*** Opening Task input ***

Lemma updateTrack_ok now t d :
  track_ok t -> object_ok d -> track_ok (updateTrack now t d).
Proof.
  unfold track_ok, object_ok, metrics_ok, updateTrack; cbn.
  intros (Ha & Hs & Hc) (Ha' & Hs' & Hc').
  repeat split; apply mix_range; auto; lra.
Qed.

Lemma matchOne_ok now tracks visited d :
  Forall track_ok tracks -> object_ok d ->
  Forall track_ok (fst (matchOne now (tracks, visited) d)).
Proof.
  intros Ht Hd. unfold matchOne.
  destruct (findBestMatch tracks d) as [best|]; [|exact Ht].
  destruct (nth_error tracks best) as [t|] eqn:E; [|exact Ht].
  cbn [fst]. apply setAt_Forall; [exact Ht|].
  apply updateTrack_ok; [|exact Hd].
  rewrite Forall_forall in Ht. apply Ht. eapply nth_error_In; exact E.
Qed.

Lemma matchLoop_ok now ds : forall tracks visited,
  Forall track_ok tracks -> Forall object_ok ds ->
  Forall track_ok (fst (fold_left (matchOne now) ds (tracks, visited))).
Proof.
  induction ds as [|d ds IH]; intros tracks visited Ht Hds; [exact Ht|].
  inversion Hds as [|? ? Hd Hrest]; subst. cbn [fold_left].
  pose proof (matchOne_ok now tracks visited d Ht Hd) as H1.
  destruct (matchOne now (tracks, visited) d) as [tracks1 visited1].
  apply IH; assumption.
Qed.

Lemma created_ok now ds : forall n,
  Forall object_ok ds -> Forall track_ok (created now n ds).
Proof.
  induction ds as [|d ds IH]; intros n Hds; [constructor|].
  inversion Hds as [|? ? Hd Hrest]; subst. cbn [created].
  destruct (negb (DetectedObject.matched d)); [constructor|]; auto.
Qed.

Lemma visited_ok known d o : object_ok d -> visitedFrom known d o -> object_ok o.
Proof. intros Hd [->|(i & _ & ->)]; exact Hd. Qed.

Lemma frame_ok refs now dets :
  Forall track_ok (trackedFacesRef refs) ->
  Forall track_ok (trackedFacesRef (fst (analyzeFrame refs now dets))).
Proof.
  intros Hok.
  assert (Hobjs : Forall object_ok (detectedObjectsOf dets)).
  { apply Forall_forall. intros o Ho. apply in_map_iff in Ho.
    destruct Ho as (d & <- & _). apply toDetectedObject_ok. }
  rewrite analyzeFrame_refs, afterCreation_eq.
  cbn [fst trackedFacesRef]. unfold prune.
  apply Forall_forall. intros t Ht. apply filter_In in Ht. destruct Ht as [Ht _].
  apply in_app_or in Ht. destruct Ht as [Ht|Ht].
  - assert (Hm : Forall track_ok (fst (afterMatching refs now dets))).
    { unfold afterMatching, matchAll. apply matchLoop_ok; [|exact Hobjs].
      apply Forall_forall. intros a Ha. apply in_map_iff in Ha.
      destruct Ha as (t0 & <- & Ht0). rewrite Forall_forall in Hok.
      exact (Hok t0 Ht0). }
    rewrite Forall_forall in Hm. now apply Hm.
  - assert (Hc : Forall track_ok
                   (created now (nextPersonIdRef refs)
                      (snd (afterMatching refs now dets)))).
    { apply created_ok. apply Forall_forall. intros o Ho.
      destruct (MatchLoop.afterMatching_spec refs now dets) as (Hfrom & _).
      destruct (Forall2_In_r _ _ _ _ Hfrom Ho) as (d & Hd & Hdo).
      eapply visited_ok; [|exact Hdo].
      rewrite Forall_forall in Hobjs. now apply Hobjs. }
    rewrite Forall_forall in Hc. now apply Hc.
Qed.

Lemma steps_ok es : forall refs,
  Forall track_ok (trackedFacesRef refs) ->
  Forall track_ok (trackedFacesRef (fold_left step es refs)).
Proof.
  induction es as [|e es IH]; intros refs H; [exact H|].
  cbn [fold_left]. apply IH. destruct e as [now dets|].
  - now apply frame_ok.
  - constructor.
Qed.

Lemma session_ok es : Forall track_ok (trackedFacesRef (session es)).
Proof. apply steps_ok. constructor. Qed.

Lemma toParticipant_ok t : track_ok t -> participant_ok (toParticipant t).
Proof. intros H; exact H. Qed.

End RangeFacts.

(** C3. Every attention, stress and curiosity value is in [0,100],
    before and after filtering or smoothing: in the geometric estimator
    the three raw values, the state kept after any sequence of updates
    and every reported data point; in the tracker the raw metrics of every
    detection, the metrics held by every track at any point of a session
    and the metrics of every emitted snapshot.  The clamps make this hold
    for all inputs, in particular for those within the documented
    ranges. *)
Theorem C3_metrics_stay_in_range :
  (forall (input : BiometricInput.t) (filtered : Js.number),
     in_range (CognitiveModel.rawAttention input) /\
     in_range (CognitiveModel.rawStress input) /\
     in_range (CognitiveModel.smoothedCuriosity filtered input)) /\
  (forall (now0 : Z) (inputs : list (Z * BiometricInput.t)),
     CognitiveInv.model_ok
       (fst (CognitiveModel.run (CognitiveModel.new now0) inputs)) /\
     Forall CognitiveInv.point_ok
       (snd (CognitiveModel.run (CognitiveModel.new now0) inputs))) /\
  (forall d : FaceDetection.t,
     TrackerSpec.metrics_ok
       (DetectedObject.metrics (MeetingGuardian.toDetectedObject d))) /\
  (forall events : list MeetingGuardian.event,
     Forall (fun t => TrackerSpec.metrics_ok (TrackedFace.metrics t))
       (MeetingGuardian.trackedFacesRef (MeetingGuardian.session events))) /\
  (forall (events : list MeetingGuardian.event) (now : Z)
          (dets : list FaceDetection.t),
     Forall TrackerSpec.participant_ok
       (MeetingGuardian.emitted (MeetingGuardian.session events) now dets)).
Proof.
  split; [|split; [|split; [|split]]].
  - intros input filtered. split; [|split].
    + apply CognitiveFacts.rawAttention_range.
    + apply CognitiveFacts.rawStress_range.
    + apply CognitiveFacts.smoothedCuriosity_range.
  - intros now0 inputs. apply CognitiveRange.run_ok, CognitiveRange.model_ok_new.
  - apply RangeFacts.toDetectedObject_ok.
  - apply RangeFacts.session_ok.
  - intros events now dets. unfold MeetingGuardian.emitted.
    rewrite FrameFacts.analyzeFrame_emitted.
    apply Forall_forall. intros p Hp. apply in_map_iff in Hp.
    destruct Hp as (t & <- & Ht). apply RangeFacts.toParticipant_ok.
    pose proof (RangeFacts.frame_ok (MeetingGuardian.session events) now dets
                  (RangeFacts.session_ok events)) as Hok.
    rewrite Forall_forall in Hok. now apply Hok.
Qed.

(** ** Scenarios of the specification *)

Module Scenarios.
Import MeetingGuardian TrackerSpec TrackerExamples.

(** New person: an empty track set and one detection give one track,
    identity 1, labelled "Listening". *)
Example new_person :
  map (fun p => (ParticipantAnalysis.id p, ParticipantAnalysis.bodyLanguage p))
      (emitted initialRefs 0 [face])
  = [("Person 1"%string, "Listening"%string)] /\
  nextPersonIdRef (fst (analyzeFrame initialRefs 0 [face])) = 2%Z.
Proof. split; reflexivity. Qed.

(** Retirement: a track seen once survives five frames without
    detections, its counter at five, and is gone after the sixth. *)
Example retirement :
  let refs := session [Frame 0 [face]] in
  map (fun t => (TrackedFace.id t, TrackedFace.missingFrames t))
      (trackedFacesRef (frames refs emptyFrames)) = [(1%Z, 5%nat)] /\
  trackedFacesRef (frames refs (emptyFrames ++ [(6%Z, [])])) = [].
Proof. split; reflexivity. Qed.

(** A stop clears the tracks and keeps the counter: the next person is
    number 2. *)
Example stop_keeps_counter :
  map ParticipantAnalysis.id
      (emitted (session [Frame 0 [face]; Stop]) 1 [face])
  = ["Person 2"%string].
Proof. reflexivity. Qed.

End Scenarios.

(** * Further properties *)

(** ** The signal filter over a run of calls *)

Module FilterRun.
Import KalmanFilter CognitiveInv FilterSpec.

Lemma sameShape_step k k' z z' :
  sameShape k k' -> sameShape (fst (filter k z)) (fst (filter k' z')).
Proof.
  intros (HR & HQ & HA & HB & HC & Hcov & Hx).
  unfold filter.
  destruct (x k) as [v|] eqn:Ev; destruct (x k') as [v'|] eqn:Ev'.
  - rewrite <- Hcov. destruct (cov k) as [c|]; cbn.
    + rewrite <- HR, <- HQ, <- HA, <- HC.
      repeat split; try assumption; try reflexivity; discriminate.
    + repeat split; assumption || reflexivity.
  - exfalso. destruct Hx as [_ Hx]. specialize (Hx eq_refl). discriminate.
  - exfalso. destruct Hx as [Hx _]. specialize (Hx eq_refl). discriminate.
  - cbn. rewrite <- HQ, <- HC.
    repeat split; try assumption; try reflexivity; discriminate.
Qed.

Lemma sameShape_feed ms : forall ms' k k',
  length ms = length ms' -> sameShape k k' ->
  sameShape (feed k ms) (feed k' ms').
Proof.
  induction ms as [|m ms IH]; intros [|m' ms'] k k' Hlen Hs;
    try discriminate; [exact Hs|].
  cbn [feed fold_left]. apply IH; [now injection Hlen|].
  now apply sameShape_step.
Qed.

Lemma sameShape_refl k : sameShape k k.
Proof. unfold sameShape; repeat split; auto. Qed.

(** One call keeps an estimate inside any interval that holds it and the
    measurement. *)
Lemma within_step lo hi k z :
  A k = 1 -> B k = 0 -> C k = 1 -> 0 < R_ k -> 0 < Q_ k ->
  match x k with
  | None => True
  | Some v => lo <= v <= hi /\ exists c, cov k = Some c /\ 0 < c
  end ->
  lo <= z <= hi ->
  within lo hi (snd (filter k z)) /\
  match x (fst (filter k z)) with
  | None => True
  | Some v => lo <= v <= hi /\ exists c, cov (fst (filter k z)) = Some c /\ 0 < c
  end /\
  A (fst (filter k z)) = 1 /\ B (fst (filter k z)) = 0 /\
  C (fst (filter k z)) = 1 /\
  R_ (fst (filter k z)) = R_ k /\ Q_ (fst (filter k z)) = Q_ k.
Proof.
  intros HA HB HC HR HQ Hx Hz.
  destruct (x k) as [v|] eqn:Ev.
  - destruct Hx as [Hv (c & Hc & Hcpos)].
    assert (Hw : warm k) by (unfold warm; repeat split; eauto).
    destruct (KalmanFacts.warm_step k z Hw)
      as [Hw' (prev & out & Hp & Ho & Hx' & Hb)].
    rewrite Ev in Hp; injection Hp as <-.
    assert (Hout : lo <= out <= hi).
    { revert Hb. unfold Rmin, Rmax. destruct (Rle_dec v z); lra. }
    destruct Hw' as (HA' & HB' & HC' & _ & _ & Hc' & _).
    split; [exists out; split; assumption|].
    rewrite Hx'. split; [split; assumption|].
    split; [exact HA'|]. split; [exact HB'|]. split; [exact HC'|].
    unfold filter. rewrite Ev, Hc. split; reflexivity.
  - unfold filter. rewrite Ev, HC. cbn.
    replace (1 / 1 * z) with z by lra.
    split; [exists z; split; [reflexivity|assumption]|].
    split.
    + split; [exact Hz|]. eexists. split; [reflexivity|lra].
    + repeat split; assumption || reflexivity.
Qed.

Lemma within_outputs lo hi ms : forall k,
  A k = 1 -> B k = 0 -> C k = 1 -> 0 < R_ k -> 0 < Q_ k ->
  match x k with
  | None => True
  | Some v => lo <= v <= hi /\ exists c, cov k = Some c /\ 0 < c
  end ->
  Forall (fun m => lo <= m <= hi) ms ->
  Forall (within lo hi) (outputs k ms).
Proof.
  induction ms as [|m ms IH]; intros k HA HB HC HR HQ Hx Hms; [constructor|].
  inversion Hms as [|? ? Hm Hrest]; subst.
  destruct (within_step lo hi k m HA HB HC HR HQ Hx Hm)
    as (Ho & Hx' & HA' & HB' & HC' & HR' & HQ').
  cbn [outputs]. constructor; [exact Ho|].
  apply IH; try assumption; [rewrite HR'|rewrite HQ']; assumption.
Qed.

*** Closing Task input ***

What you need to do: Go through the entries above and pull out each line with "inversion" in it.

Exercise output:
  inversion Hds as [|? ? Hd Hrest]; subst. cbn [fold_left].
  inversion Hds as [|? ? Hd Hrest]; subst. cbn [created].
  inversion Hms as [|? ? Hm Hrest]; subst.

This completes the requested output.